-- Task directions --
Take the lines below between the one holding "failover loop takes" and the one holding "per byte of", inclusive, and copy them exactly. Add nothing.

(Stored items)
(* ===== verification/Prelude.v ===== *)
(** * Verification of the AI gateway platform

    The repository is a gateway between applications and LLM providers, written in
    Go. This library models the packages under src/internal that decide what the
    gateway does with a request and with the money and usage behind it, and proves
    what they promise to each other.

    ** How the parts interact

    A request passes these parts in this order.

    - internal/correlation gives it an identity and a trace; internal/keyauth
      authenticates its virtual key, which internal/virtualkey issued, through a cache.
    - internal/gateway (chat_request.go, chat_normalize.go) parses the body and
      normalises it into the model of internal/adapter; handler.go opens the execution
      record of internal/execution.
    - internal/limitpolicy resolves a stack of policies (platform, tenant, project,
      key) into thresholds; internal/limits enforces them in one process (local.go)
      and across replicas with Redis scripts (requests, tokens, concurrency);
      internal/tokenestimate estimates the tokens. internal/budget holds money: Reserve
      places a hold, Settle replaces it by the actual cost, Reap expires holds whose
      owner vanished.
    - internal/catalog describes models, deployments and providers; internal/routing
      filters the candidates and selects one by policy. The circuit breaker, passive
      health and internal/activehealth are its health readers. internal/routedecision
      records and replays the decisions.
    - gateway/failover.go runs the attempts that internal/retry allows, through the
      executors of gateway/circuit_breaker.go, gateway/passive_health.go and
      internal/proxy, which build an adapter from internal/provideradapter. The OpenAI
      adapter (internal/openaiadapter) sends the call with a credential that
      internal/providersecret unseals.
    - A streamed answer passes internal/sse, the OpenAI stream, and the buffer,
      timeout, failover, heartbeat and usage parts of internal/streaming.
    - internal/metering derives usage events, which the recorder writes to an outbox in
      the same transaction; internal/meteringoutbox relays them to the bus;
      internal/meteringconsumer prices each one once into the ledger;
      internal/meteringadjustment corrects it; internal/meteringcost adds up the bill.
    - internal/config distributes configuration snapshots between goroutines.

    ** Files

    Foundations:
    - [Prelude]: results, 64-bit integers, time, contexts, sums, tactics.
      [Identifiers], [Unicode], [Encoding]: the regular expressions, UTF-8 rules and byte
      encodings the packages use, on strings of bytes. [Postgres], [Redis]: what a
      statement of the database or a command of the server may do. [ApiError]
      (apierror/error.go): public errors.
    - [JSON], [JSONDecode], [JSONFraming], [JSONAny]: encoding/json as the code uses it:
      the scanner, decoding into strings, numbers, structs and maps, the facts about
      values inside a text, and the round trip of values of any kind.

    Admission:
    - [LimitPolicy] (limitpolicy/model.go): [Resolve_refines_spec].
    - [LocalLimiter] (limits/local.go): the limiter, its interleavings, and
      [Acquire_all_or_nothing].
    - [RedisRPM], [RedisRPMTheorems] (limits/redis_rpm.go); [TPM] (limits/tpm.go),
      [RedisTPM], [RedisTPMTheorems], [RedisTPMProperties] (limits/redis_tpm.go);
      [RedisConcurrency], [RedisConcurrencyTheorems], [RedisConcurrencyProperties]
      (limits/redis_concurrency.go): the Lua scripts and their clients; the limits hold
      over every interleaving of replicas, and the concurrency scripts refine a table of
      leases.
    - [TokenEstimate] (tokenestimate): estimates do not depend on the cache.
    - [Budget], [BudgetStore], [BudgetInvariant], [BudgetHistory], [BudgetTheorems]
      (budget): the transactions over explicit tables and their histories; conservation
      of money, replay of the ledger, the hard limit, idempotency, finality.

    Credentials and identities:
    - [VirtualKey], [VirtualKeyTheorems] (virtualkey), [KeyAuth] (keyauth),
      [KeyLifecycle]: only genuine credentials are accepted, issued ones
      authenticate, and changes of a key reach the gateway.
    - [ProviderSecret] (providersecret): a stored secret resolves to itself, and only for
      its provider.
    - [Correlation] (correlation/correlation.go): live requests are told apart, and traces
      continue across services.

    Routing and execution:
    - [Catalog], [ProviderRegistry] (catalog, provideradapter), [RoutePolicy],
      [RouteFilter] (routing/policy.go, filter.go, selector.go, composite_health.go),
      [RouteDecision], [RouteDecisionStore] (routedecision): soundness, explanation and
      progress of a selection; recorded explanations are replayed, with their times to the
      microsecond. Readers and random sources are the classes [HealthReader],
      [EligibilityReader] and [RandomSource].
    - [Circuit], [CircuitTheorems] (routing/circuit_breaker.go), [PassiveHealth]
      (routing/passive_health.go), [ActiveHealth] (activehealth): state machines over
      interleaved calls; what an eviction does to the limit on probes.
    - [Retry] (retry/classifier.go): the exact condition of another attempt.
    - [Execution], [ExecutionStore], [ExecutionTheorems] (execution): the recorder, and
      what its tables keep in every reachable state.
    - [GatewayOutcome] (gateway/chat_response.go, execution_record.go and the error
      mappings), [GatewayFailover] (gateway/failover.go), [GatewayExecution]: the failover
      loop against the interface [Environment], then against the recorder: answers match
      the record. [GatewayExecutors]: the wrapped executors against the class [Upstream];
      each call completes its permit with the outcome of its answer.
    - [ChatRequest], [ChatShape], [ChatRequestTheorems], [GatewayHandler]: parsing,
      normalisation and the handlers; every handled request is recorded, and the two
      reasons for which the handler panics.
    - [Adapter] (adapter/model.go, validate.go): the normalized model. [OpenAIAdapter],
      [OpenAIRequest], [OpenAIUpstream]: the OpenAI adapter as an instance of [Upstream].

    Streams:
    - [SSE] (sse): the stream a client decodes is the sequence of messages written.
      [OpenAIStream], [OpenAIStreamTheorems] (openaiadapter/stream.go): streams are orderly.
    - [StreamBuffer], [StreamFailover], [StreamTimeout], [StreamUsage] (streaming): the
      buffer and the timeout controller as interleaved goroutines, one attempt behind the
      client's output, genuine timeouts.

    Metering:
    - [Metering], [MeteringCost] (metering, meteringcost/model.go): exact prices and sums.
    - [MeteringOutbox], [MeteringOutboxTheorems] (meteringoutbox): nothing is lost, and the
      outbox drains. [MeteringLedger], [MeteringLedgerTheorems] (meteringconsumer,
      meteringadjustment): priced once, corrections add up. [MeteringPipeline]
      (meteringcost/postgres.go and the composition): every usage event is billed once, and
      the bill is complete and exact.

    Configuration:
    - [ConfigSnapshot] (config/snapshot.go): documents are canonical, versions only
      advance, waiters are woken.

    ** Conventions

    A Go [(value, error)] is a [result]; error wrapping that only adds text is
    dropped, error values that callers can distinguish are constructors. A w-bit
    integer is a [Z]; where an operation could wrap, the wrap-around is written out
    ([u64_add], [u64_sub], [i64], saturating increments) and a theorem shows that it
    does not happen. A time is its number of nanoseconds since Go's zero time. A
    mutex-protected method is one atomic step; where goroutines also share channels,
    timers or atomic values ([StreamTimeout], [StreamBuffer], [ConfigSnapshot]), each
    access is a step. Methods on nil receivers, which only return an error, are not
    modelled; a nil context is the constructor [ctx_nil]. Clone methods copy values and
    have no counterpart in a pure model.

    Fuel. Loops with a bound of their own take that bound: [reserve_loop],
    [settle_loop] and [reapNext] take MaxAttempts, [reap_loop] takes BatchSize, the
    failover loop takes MaximumAttempts. The decoder of [SSE] has one turn more than
    the input has bytes ([sse_decoder_total]: it never runs out), the provider stream one
    per byte of input ([openai_streams_are_orderly]: every call returns), the shape scan
    of a request twice the length plus two ([shape_check_is_exact]: it never runs out), a
    JSON value of any kind the length plus one ([decode_any_total], [floats_decoded]). The remaining
    recursion is structural.

    Databases. The budget, consumer and adjustment transactions run at READ COMMITTED:
    each read sees a committed snapshot of its own, writes are applied at commit to the
    state their row locks protect. Statement and commit failures, the clock, skipped
    locks and generated identities are arguments, so the theorems hold for each of them.
    Constraints and triggers of the migrations are part of the statements. A timestamptz
    column keeps microseconds: [RouteDecisionStore] models the rounding (class
    [TimestampColumn]), the budget store truncates its times itself ([postgresTime]); in
    the other tables a stored time is the time that the statement was given.

    Parameters (code outside src/): SHA-256 and HMAC-SHA-256, AES-256-GCM (class [AEAD]),
    url.Parse, mime.ParseMediaType, http.ParseTime, json.Marshal of structs (class
    [DecisionJSON] for the columns of [RouteDecisionStore]), the UUID and
    random sources, the order in which Go visits a map ([range], [pick]), the replies of
    Kafka, the provider behind the network (class [World]), the candidate source, the
    policy resolver and the external secret backends. Interfaces of the code are classes:
    [Environment], [Services], [Intake], [Upstream], [IDGenerator].

    ** Not modelled

    The PostgreSQL stores of the catalog (plain queries behind interfaces that are
    parameters here), the control plane's handlers (HTTP over modelled
    services), the mock provider and its adapter (a test double that copies the OpenAI
    adapter), reading the environment (config/config.go), the HTTP servers and their
    shutdown, logging, the network client, the canary and conformance tools, and the
    process wiring under src/cmd, apart from the optional secret resolver. *)
From Stdlib Require Import ZArith Lia Bool Ascii String.
From stdpp Require Import base tactics option list strings gmap fin_maps sets.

-- Answer box --
    failover loop takes MaximumAttempts. The decoder of [SSE] has one turn more than
    the input has bytes ([sse_decoder_total]: it never runs out), the provider stream one
    per byte of input ([openai_streams_are_orderly]: every call returns), the shape scan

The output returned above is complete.